* **Working data**
(** ** Decimal numbers *)

(** The conversion of the C library gives the double that is nearest. *)
Lemma decimal_nearest s n k m e : 0 < n -> valid_binary 53 1024 (S754_finite s m e) = true -> nearest 53 1024 (Zpos m) e (IZR n * tpow k) -> decimal_to_f64 s n k = S754_finite s m e.
Proof.
  intros Hn Hv Hx. destruct n as [| p | p]; [done | | done]. unfold decimal_to_f64. destruct (Z.leb_spec 0 k).
  - assert (f64_of_Z (Zpos p * 10 ^ k) = S754_finite false m e) as ->; [| by destruct s]. assert (0 < 10 ^ k) by (apply Z.pow_pos_nonneg; lia).
    apply (binary_normalize_nearest 53 1024 ltac:(lia) s); [by apply Z.mul_pos_pos | done |]. rewrite rpow_0, Rmult_1_r, mult_IZR, rpow_IZR by lia. done.
  - assert (0 < 10 ^ (- k)) as Hp by (apply Z.pow_pos_nonneg; lia). destruct (10 ^ (- k)) as [| q | q] eqn:E; [done | | done].
    apply (SFdiv_nearest 53 1024 ltac:(lia) s); [done |]. rewrite <- E. rewrite rpow_IZR by lia. rewrite rpow_opp by lia. replace (IZR (Zpos p) / / tpow k)%R with (IZR (Zpos p) * tpow k)%R; [done |]. field. apply Rgt_not_eq, rpow_pos. lia.
Qed.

* **What you are asked to do**
Word for word, write out every record.

* **Solution**
(** ** Decimal numbers *)

(** The conversion of the C library gives the double that is nearest. *)
Lemma decimal_nearest s n k m e : 0 < n -> valid_binary 53 1024 (S754_finite s m e) = true -> nearest 53 1024 (Zpos m) e (IZR n * tpow k) -> decimal_to_f64 s n k = S754_finite s m e.
Proof.
  intros Hn Hv Hx. destruct n as [| p | p]; [done | | done]. unfold decimal_to_f64. destruct (Z.leb_spec 0 k).
  - assert (f64_of_Z (Zpos p * 10 ^ k) = S754_finite false m e) as ->; [| by destruct s]. assert (0 < 10 ^ k) by (apply Z.pow_pos_nonneg; lia).
    apply (binary_normalize_nearest 53 1024 ltac:(lia) s); [by apply Z.mul_pos_pos | done |]. rewrite rpow_0, Rmult_1_r, mult_IZR, rpow_IZR by lia. done.
  - assert (0 < 10 ^ (- k)) as Hp by (apply Z.pow_pos_nonneg; lia). destruct (10 ^ (- k)) as [| q | q] eqn:E; [done | | done].
    apply (SFdiv_nearest 53 1024 ltac:(lia) s); [done |]. rewrite <- E. rewrite rpow_IZR by lia. rewrite rpow_opp by lia. replace (IZR (Zpos p) / / tpow k)%R with (IZR (Zpos p) * tpow k)%R; [done |]. field. apply Rgt_not_eq, rpow_pos. lia.
Qed.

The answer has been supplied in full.